Perhaps it’s their goal to have a health care system
with no records of any kind. Then there’ll be no privacy violations.
But then again, the quality of the health care won’t be too great.

The rest of us should just ignore them. Instead we can
get on with the serious discussion of how to reform the insurance
market and how to develop and use information tools to improve the cost
and quality of health care. Privacy is important, and it’s too
important to be left in the hands of these extremists.

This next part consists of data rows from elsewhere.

(* ===== verification/Macros.v ===== *)
(** The derive and attribute macros ([durable-workflows-macros]): the metadata
    they read, the checks they make while the application is compiled, and
    what they expand to.

    Reading tokens is code of the crate [syn]: the class [SynParser] has its
    parsers, which answer a value or an error; the texts of [syn]'s own errors
    are theirs. The spans of errors are not represented. The syntax of a flow's
    function is what the macro looks at; code it only copies (bodies,
    attributes, patterns) is text. *)
From stdpp Require Import base list strings.
From Stdlib Require Import ZArith Lia Ascii.
From S2P Require Import Prelude.
From S2P Require Import Errors.
From S2P Require Import Policy.
From S2P Require Import Transitions.
From S2P Require Import Registry.
From S2P Require Import Calendar.
From S2P Require Import Schedules.
From S2P Require Import Text.

(** * [syn] *)

(** [syn::Result]: a value or the text of an error. *)
Inductive SynResult (A : Type) : Type :=
  | Accept (a : A)
  | Reject (message : string).
Arguments Accept {A} a.
Arguments Reject {A} message.

Definition syn_bind {A B} (r : SynResult A) (f : A → SynResult B) : SynResult B :=
  match r with Accept a => f a | Reject message => Reject message end.

Declare Scope syn_scope.
Notation "'let&' x ':=' r 'in' k" := (syn_bind r (λ x, k))
  (at level 10, x binder, r at level 100, k at level 200) : syn_scope.
Open Scope syn_scope.

Definition accept_or {A} (o : option A) (message : string) : SynResult A :=
  match o with Some a => Accept a | None => Reject message end.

So can the reporters of America please think about that when they’re writing about online health information.

Matthew Holt

5 Responses to Getting the PHR privacy and Deborah Peel issue off my chest

  1. Steve Levine says:

    Matthew: For what it's worth, just because my old friend Kim Ross is a former lobbyist for Texas Medical Association doesn't mean TMA is working actively in support of Deb Peel's campaign. In fact, she regularly asks us to step up what we're doing on patient privacy. It's a balancing act between protect patient confidence, supporting activities that make life easier and better for patients, and keeping the paperwork/administrative load light for physicians. You make a lot of good points here.
    Steve Levine
    VP, Communication
    Texas Medical Association

  2. David Hansen says:

    Matthew, I believe I made similar points emphatically 12 years ago in a seminar you sponsored, and since then the voiced fears of privacy zealots have only increased in volume, all the while hindering the application of computer systems to save lives. Two changes might swing this:
    1. A creeping, quiet disregard of privacy concerns by consumers themselves. I see this happening in a major way in social networking: Not many five years ago would have predicted that so many people would voluntarily give Facebook and other social networking sites their online email passwords, thereby allowing the networking sites to datamine their correspondence (this is used to invite new people to that member's network). Yet in fact people providing passwords to their email accounts is one of the biggest growth drivers for successful networks over the last couple years.
    2. The industry itself sets up believable regulation, likely including visible government monitoring and enforcement, relaxing the fears of the zealots.

  3. Judy Feder says:

    As a "card carrying" e-patient (I've been living with late stage cancer for over 6 years), I agree both that privacy zealotry can be misdirected, and that the crowds are clearly demonstrating their changing attitudes toward privacy on social networks. My experience with online patient communities is that the thirst for relevant information and the desire to "give back" by sharing one's experience frequently trumps privacy concerns.

  4. Matthew,
    Great balancing analysis of the PHR issue. I think there is a lot to learn from the Data Portability movement that is springing up around social networking.
    The issues with data portability parallel the PHR. As the consumer and focus of my PHR shouldn't I have a say in who gets to see data in my record?
    The PHR is a bigger issue than any one company can solve. Let's join with the folks on dataportability.org and bring PHRs in to the current millennium.
    Why data portability? Because various health care payers are promoting PHR offerings to their members but what happens if you need to move to a different plan, may be as a result of a job change. Can you take that record with you Or will it be held hostage? http://ekive.blogspot.com/2008/01/blogging-with-c…

  5. Peter Frishauf says:

    I couldn't agree more! A few years ago I was so frustrated by the bureaucracy of privacy I recorded a video editorial, "Are We Really Better Off With HIPAA?" The editorial can can be found here: http://www.medscape.com/viewarticle/516261
    The editorial stimulated hundreds of posts.
    Please note: While I am the founder of Medscape, other than being a peer-reviewer and contributer, I have no affiliation with the site since 2002.